RECORDED INFORMATION START

(* ===== verification/Metrics.v ===== *)
(** * Statistics (src/internal/dnsx/metrics.go)

    The rolling one-minute window of one-second buckets, the cumulative
    totals, and the keyed counters. [sec] is [now.Second()], the second of
    the minute; the rates of [Snapshot] are exact rationals where the code
    has [float64]. *)

From Stdlib Require Import QArith.
From S2P Require Import Prelude.
#[local] Open Scope Z_scope.

Record bucket := { b_q : Z; b_hit : Z; b_miss : Z; b_err : Z; b_threat : Z; b_block : Z }.
Definition no_bucket : bucket :=
  {| b_q := 0; b_hit := 0; b_miss := 0; b_err := 0; b_threat := 0; b_block := 0 |}.
#[global] Instance bucket_inhabited : Inhabited bucket := populate no_bucket.

Record Stats := {
  window : list bucket; cur : nat;
  totalQ : Z; totalHit : Z; totalErr : Z; totalThreat : Z; totalBlock : Z
}.
Definition NewStats : Stats :=
  {| window := replicate 60 no_bucket; cur := 0; totalQ := 0; totalHit := 0; totalErr := 0;
     totalThreat := 0; totalBlock := 0 |}.

(** The counters, one per [Inc] method. *)
Inductive counter := CQuery | CHit | CMiss | CError | CThreat | CBlock.
Definition bump_bucket (k : counter) (b : bucket) : bucket :=
  let '{| b_q := q; b_hit := h; b_miss := m; b_err := e; b_threat := t; b_block := bl |} := b in
  match k with
  | CQuery => Build_bucket (u64 (q + 1)) h m e t bl
  | CHit => Build_bucket q (u64 (h + 1)) m e t bl
  | CMiss => Build_bucket q h (u64 (m + 1)) e t bl
  | CError => Build_bucket q h m (u64 (e + 1)) t bl
  | CThreat => Build_bucket q h m e (u64 (t + 1)) bl
  | CBlock => Build_bucket q h m e t (u64 (bl + 1))
  end.

Definition bump (s : Stats) (sec : nat) (f : bucket → bucket) : Stats :=
  let idx := (sec mod 60)%nat in
  let '(c, w) := if (idx =? cur s)%nat then (cur s, window s)
                 else (idx, <[idx := no_bucket]> (window s)) in
  {| window := alter f idx w; cur := c; totalQ := totalQ s; totalHit := totalHit s;
     totalErr := totalErr s; totalThreat := totalThreat s; totalBlock := totalBlock s |}.

(** [IncQuery], [IncHit], [IncMiss], [IncError], [IncThreat], [IncBlock] *)
Definition Inc (s : Stats) (sec : nat) (k : counter) : Stats :=
  let s := bump s sec (bump_bucket k) in
  let one k' := match k, k' with
                | CQuery, CQuery | CHit, CHit | CError, CError | CThreat, CThreat | CBlock, CBlock => 1
                | _, _ => 0
                end in
  {| window := window s; cur := cur s;
     totalQ := u64 (totalQ s + one CQuery); totalHit := u64 (totalHit s + one CHit);
     totalErr := u64 (totalErr s + one CError); totalThreat := u64 (totalThreat s + one CThreat);
     totalBlock := u64 (totalBlock s + one CBlock) |}.

Definition sum_window (f : bucket → Z) (s : Stats) : Z := foldl (λ n b, u64 (n + f b)) 0 (window s).

(** [float64(q) / 60.0] and the two percentages. *)
Definition Snapshot (s : Stats) : Q * Q * Q :=
  let q := sum_window b_q s in
  let hit := sum_window b_hit s in
  let err := sum_window b_err s in
  let pct n := if 0 <? q then (inject_Z n / inject_Z q * 100)%Q else 0%Q in
  ((inject_Z q / 60)%Q, pct hit, pct err).

Definition Totals (s : Stats) : Z * Z * Z := (totalQ s, totalHit s, totalErr s).
Definition TotalThreats (s : Stats) : Z := totalThreat s.
Definition TotalBlocks (s : Stats) : Z := totalBlock s.

(** ** Keyed counters *)

Module CounterSet.
Abbreviation t := (gmap string Z).
Definition NewCounterSet : t := ∅.
Definition Inc (c : t) (key : string) : t := <[key := u64 (default 0 (c !! key) + 1)]> c.
Definition Get (c : t) (key : string) : Z := default 0 (c !! key).
Definition Snapshot (c : t) : gmap string Z := c.
End CounterSet.

(** ** Histories *)

(** An event is an [Inc] at an absolute second of the clock. *)
Definition event : Type := nat * counter.
Definition run_stats (es : list event) : Stats := foldl (λ s e, Inc s (e.1 mod 60) e.2) NewStats es.

Definition is_counter (k k' : counter) : bool :=
  match k, k' with
  | CQuery, CQuery | CHit, CHit | CMiss, CMiss | CError, CError | CThreat, CThreat | CBlock, CBlock => true
  | _, _ => false
  end.
(** Queries recorded in an absolute second. *)
Definition queries_at (es : list event) (sec : nat) : Z :=
  Z.of_nat (length (filter (λ e, is_counter e.2 CQuery = true ∧ e.1 = sec) es)).
Definition queries (es : list event) : Z :=
  Z.of_nat (length (filter (λ e, is_counter e.2 CQuery = true) es)).
(** Queries of the 60 seconds up to and including [last]. *)
Definition zsum (l : list Z) : Z := foldr Z.add 0 l.
Definition queries_last_minute (es : list event) (last : nat) : Z :=
  zsum ((λ d, queries_at es (last - d)%nat) <$> seq 0 60).

(** A history in which every second from the first event on has an event. *)
Fixpoint contiguous (last : nat) (es : list event) : Prop :=
  match es with
  | [] => True
  | e :: es => (e.1 = last ∨ e.1 = S last) ∧ contiguous e.1 es
  end.
Definition last_second (start : nat) (es : list event) : nat := foldl (λ _ e, e.1) start es.

Definition bq (s : Stats) (j : nat) : Z := b_q (window s !!! j).

Lemma bump_window s sec f j :
  length (window s) = 60%nat → (j < 60)%nat →
  window (bump s sec f) !!! j =
  if (j =? sec mod 60)%nat then f (if (j =? cur s)%nat then window s !!! j else no_bucket) else window s !!! j.
Proof.
  intros Hl Hj. unfold bump. destruct (Nat.eqb_spec (sec mod 60) (cur s)) as [Hc|Hc]; cbn [window].
  - rewrite !list_lookup_total_alt, list_lookup_alter.
    destruct (Nat.eqb_spec j (sec mod 60)) as [->|Hne]; [rewrite decide_True by done|by rewrite decide_False by congruence].
    rewrite (proj2 (Nat.eqb_eq _ _) Hc).
    destruct (window s !! (sec mod 60)%nat) eqn:E; [done|]. apply lookup_ge_None in E. lia.
  - rewrite !list_lookup_total_alt, list_lookup_alter.
    destruct (Nat.eqb_spec j (sec mod 60)) as [->|Hne].
    + rewrite decide_True by done. rewrite list_lookup_insert_eq by (pose proof (Nat.mod_upper_bound sec 60); lia). cbn [fmap option_fmap option_map default].
      by rewrite (proj2 (Nat.eqb_neq _ _) Hc).
    + rewrite decide_False by congruence. by rewrite list_lookup_insert_ne by congruence.
Qed.
Lemma bump_length s sec f : length (window (bump s sec f)) = length (window s).
Proof. unfold bump. destruct (_ =? _)%nat; cbn [window]; by rewrite length_alter, ?length_insert. Qed.
Lemma bump_cur s sec f : cur (bump s sec f) = (sec mod 60)%nat.
Proof. unfold bump. destruct (Nat.eqb_spec (sec mod 60) (cur s)); cbn [cur]; congruence. Qed.

Lemma u64_add_l a b : u64 (u64 a + b) = u64 (a + b).
Proof. unfold u64. by rewrite Zplus_mod_idemp_l. Qed.
Lemma u64_add_r a b : u64 (a + u64 b) = u64 (a + b).
Proof. unfold u64. by rewrite Zplus_mod_idemp_r. Qed.

Lemma sum_window_zsum f s : sum_window f s = u64 (zsum (f <$> window s)).
Proof.
  unfold sum_window. assert (∀ l a, foldl (λ n b, u64 (n + f b)) (u64 a) l = u64 (a + zsum (f <$> l))) as H.
  { induction l as [|b l IH]; intros a; [by rewrite Z.add_0_r|].
    change (zsum (f <$> b :: l)) with (f b + zsum (f <$> l)). cbn [foldl]. rewrite u64_add_l, IH. f_equal. lia. }
  by rewrite <-(Z.add_0_l (zsum _)), <-H.
Qed.
#[global] Instance zsum_perm : Proper ((≡ₚ) ==> (=)) zsum.
Proof. induction 1; simpl; lia. Qed.
Lemma zsum_u64 l l' : Forall2 (λ a b, u64 a = u64 b) l l' → u64 (zsum l) = u64 (zsum l').
Proof.
  induction 1 as [|a b l l' Hab _ IH]; simpl; [done|].
  by rewrite <-u64_add_l, Hab, u64_add_l, <-u64_add_r, IH, u64_add_r.
Qed.

(** The sixty most recent seconds visit every bucket once. *)
Lemma recent_buckets last :
  (60 ≤ last)%nat → (λ d, ((last - d) mod 60)%nat) <$> seq 0 60 ≡ₚ seq 0 60.
Proof.
  intros Hl. apply submseteq_length_Permutation; [|by rewrite length_fmap].
  apply NoDup_submseteq.
  - apply NoDup_fmap_2_strong; [|apply NoDup_seq].
    intros x y Hx%elem_of_seq Hy%elem_of_seq Heq. cbv beta in Heq.
    apply (f_equal Z.of_nat) in Heq. rewrite !Nat2Z.inj_mod, !Nat2Z.inj_sub in Heq by lia. divlia.
  - intros x (d & -> & Hd%elem_of_seq)%list_elem_of_fmap. apply elem_of_seq.
    pose proof (Nat.mod_upper_bound (last - d) 60). lia.
Qed.

Record stats_inv (s : Stats) (es : list event) (last : nat) : Prop := {
  si_len : length (window s) = 60%nat;
  si_cur : es = [] ∨ cur s = (last mod 60)%nat;
  si_past : Forall (λ e, (e.1 ≤ last)%nat) es;
  si_last : (60 ≤ last)%nat;
  si_q : ∀ d, (d < 60)%nat → u64 (bq s ((last - d) mod 60)) = u64 (queries_at es (last - d));
}.

Lemma queries_at_snoc es e sec :
  queries_at (es ++ [e]) sec = queries_at es sec + (if decide (is_counter e.2 CQuery = true ∧ e.1 = sec) then 1 else 0).
Proof.
  unfold queries_at. rewrite filter_app, length_app.
  case_decide; [rewrite filter_cons_True by done|rewrite filter_cons_False by done]; rewrite filter_nil; cbn [length]; by rewrite Nat2Z.inj_add.
Qed.
Lemma queries_at_future es last sec :
  Forall (λ e : event, (e.1 ≤ last)%nat) es → (last < sec)%nat → queries_at es sec = 0.
Proof.
  intros Hf Hs. unfold queries_at. induction Hf as [|e es He _ IH]; [done|].
  rewrite filter_cons_False by (intros [_ ?]; lia). done.
Qed.
Lemma bump_bucket_q k b : u64 (b_q (bump_bucket k b)) = u64 (b_q b + (if decide (is_counter k CQuery = true) then 1 else 0)).
Proof.
  destruct b, k; simpl; rewrite ?Z.add_0_r; try done. unfold u64. by rewrite Zmod_mod.
Qed.

Lemma Inc_bq s sec k j :
  length (window s) = 60%nat → (j < 60)%nat →
  bq (Inc s sec k) j =
  if (j =? sec mod 60)%nat then b_q (bump_bucket k (if (j =? cur s)%nat then window s !!! j else no_bucket))
  else bq s j.
Proof. intros Hl Hj. unfold bq, Inc. cbn [window]. rewrite bump_window by done. by case_match. Qed.

Lemma mod60_mod n : ((n mod 60) mod 60 = n mod 60)%nat.
Proof. apply Nat.Div0.mod_mod. Qed.
(** Among the sixty seconds up to [last], only [last - d] has its bucket. *)
Lemma mod60_inj last d d' :
  (60 ≤ last)%nat → (d < 60)%nat → (d' < 60)%nat → ((last - d) mod 60 = (last - d') mod 60)%nat → d = d'.
Proof.
  intros Hl Hd Hd' Heq. apply (f_equal Z.of_nat) in Heq. rewrite !Nat2Z.inj_mod, !Nat2Z.inj_sub in Heq by lia. divlia.
Qed.

Lemma bucket_before s es last sec :
  stats_inv s es last → sec = last ∨ sec = S last →
  let j := (sec mod 60)%nat in
  u64 (b_q (if (j =? cur s)%nat then window s !!! j else no_bucket)) = u64 (queries_at es sec).
Proof.
  intros [Hlen Hcur Hpast Hlast Hq] Hsec j. destruct (Nat.eqb_spec j (cur s)) as [Hj|Hj].
  - destruct Hsec as [->| ->].
    + pose proof (Hq 0%nat ltac:(lia)) as H0. rewrite Nat.sub_0_r in H0. exact H0.
    + destruct Hcur as [->|Hc].
      * pose proof (Hq 59%nat ltac:(lia)) as H59. unfold bq in H59.
        replace ((last - 59) mod 60)%nat with j in H59; [exact H59|].
        unfold j. replace (S last) with ((last - 59) + 1 * 60)%nat by lia. by rewrite Nat.Div0.mod_add.
      * exfalso. unfold j in Hj. assert ((S last - 0) mod 60 = (S last - 1) mod 60)%nat as Heq
          by (replace (S last - 0)%nat with (S last) by lia; replace (S last - 1)%nat with last by lia; congruence).
        apply mod60_inj in Heq; lia.
  - destruct Hsec as [->| ->].
    + destruct Hcur as [->|Hc]; [done|]. unfold j in Hj. congruence.
    + by rewrite (queries_at_future es last) by (done || lia).
Qed.

Lemma stats_inv_step s es last e :
  stats_inv s es last → e.1 = last ∨ e.1 = S last →
  stats_inv (Inc s (e.1 mod 60) e.2) (es ++ [e]) e.1.
Proof.
  intros Hinv Hsec. pose proof Hinv as [Hlen Hcur Hpast Hlast Hq]. split.
  - unfold Inc. cbn [window]. by rewrite bump_length.
  - right. unfold Inc. cbn [cur]. by rewrite bump_cur, mod60_mod.
  - apply Forall_app. split; [|by constructor]. eapply Forall_impl; [exact Hpast|]. simpl. lia.
  - lia.
  - intros d Hd. pose proof (Nat.mod_upper_bound (e.1 - d) 60 ltac:(lia)) as Hj.
    rewrite Inc_bq, mod60_mod, queries_at_snoc by done.
    destruct (Nat.eqb_spec ((e.1 - d) mod 60) (e.1 mod 60)) as [Heq|Hne].
    + assert (d = 0%nat) as ->.
      { apply (mod60_inj e.1); [lia..|]. by rewrite Nat.sub_0_r. }
      rewrite Nat.sub_0_r, bump_bucket_q, <-u64_add_l, (bucket_before s es last) by done. rewrite u64_add_l. f_equal. f_equal.
      destruct (decide (is_counter e.2 CQuery = true)); [rewrite decide_True by done|rewrite decide_False by tauto]; done.
    + rewrite decide_False by (intros [_ ?]; apply Hne; f_equal; lia). rewrite Z.add_0_r.
      destruct Hsec as [->| ->]; [by apply Hq|]. destruct d as [|d]; [by rewrite Nat.sub_0_r in Hne|].
      replace (S last - S d)%nat with (last - d)%nat by lia. apply Hq. lia.
Qed.

Lemma run_stats_inv es : ∀ s pre last,
  stats_inv s pre last → contiguous last es →
  stats_inv (foldl (λ s e, Inc s (e.1 mod 60) e.2) s es) (pre ++ es) (last_second last es).
Proof.
  induction es as [|e es IH]; intros s pre last Hinv Hc; [by rewrite app_nil_r|].
  destruct Hc as [He Hc]. simpl. rewrite cons_middle, app_assoc. apply IH; [|done].
  by apply (stats_inv_step s pre last).
Qed.

Lemma stats_inv_init start : (60 ≤ start)%nat → stats_inv NewStats [] start.
Proof.
  intros Hs. split; try done; [by left|]. intros d Hd. unfold bq, NewStats. cbn [window].
  rewrite lookup_total_replicate_2; [done|]. pose proof (Nat.mod_upper_bound (start - d) 60). lia.
Qed.

(** ** Properties *)

(** When every second since the start saw at least one event, the
    query count behind [Snapshot] is the number of queries of the last sixty
    seconds (modulo 2^64). *)
Theorem Snapshot_last_minute start es :
  (60 ≤ start)%nat → contiguous start es →
  sum_window b_q (run_stats es) = u64 (queries_last_minute es (last_second start es)).
Proof.
  intros Hs Hc. pose proof (run_stats_inv es _ [] start (stats_inv_init start Hs) Hc) as [Hlen _ _ Hlast Hq].
  rewrite sum_window_zsum. fold (run_stats es) in *. cbn [app] in Hq.
  assert (b_q <$> window (run_stats es) = bq (run_stats es) <$> seq 0 60) as ->.
  { apply list_eq. intros i. rewrite !list_lookup_fmap. destruct (decide (i < 60)%nat) as [Hi|Hi].
    - rewrite lookup_seq_lt by done. unfold bq. simpl. by rewrite list_lookup_lookup_total_lt by lia.
    - rewrite (lookup_ge_None_2 (window _)) by lia. by rewrite lookup_seq_ge by lia. }
  rewrite <-(recent_buckets (last_second start es)) at 1 by done. rewrite <-list_fmap_compose.
  apply zsum_u64, Forall2_fmap, Forall_Forall2_diag, Forall_forall. intros d Hd%elem_of_seq. apply Hq. lia.
Qed.
Lemma Snapshot_last_minute_witness :
  sum_window b_q (run_stats [(100, CQuery); (100, CHit); (101, CQuery); (102, CMiss)]%nat) = 2.
Proof.
  rewrite (Snapshot_last_minute 100 [(100, CQuery); (100, CHit); (101, CQuery); (102, CMiss)]%nat).
  - reflexivity.
  - lia.
  - simpl. lia.
Defined.

(** Without that traffic the window is not the last minute:
    buckets are cleared only when an event falls into their second, so after
    an idle hour a query of the previous hour is still counted. *)
Theorem Snapshot_stale :
  sum_window b_q (run_stats [(100, CQuery); (3700, CQuery); (3705, CHit)]%nat) = 2 ∧
  queries_last_minute [(100, CQuery); (3700, CQuery); (3705, CHit)]%nat 3705 = 1.
Proof. split; vm_compute; reflexivity. Qed.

RECORDED INFORMATION END

- _EXERCISE GOAL_
If a line in the records contains "split", report it.

- _RESPONSE TO THIS EXERCISE_
  intros Hinv Hsec. pose proof Hinv as [Hlen Hcur Hpast Hlast Hq]. split.
  - apply Forall_app. split; [|by constructor]. eapply Forall_impl; [exact Hpast|]. simpl. lia.
  intros Hs. split; try done; [by left|]. intros d Hd. unfold bq, NewStats. cbn [window].
Proof. split; vm_compute; reflexivity. Qed.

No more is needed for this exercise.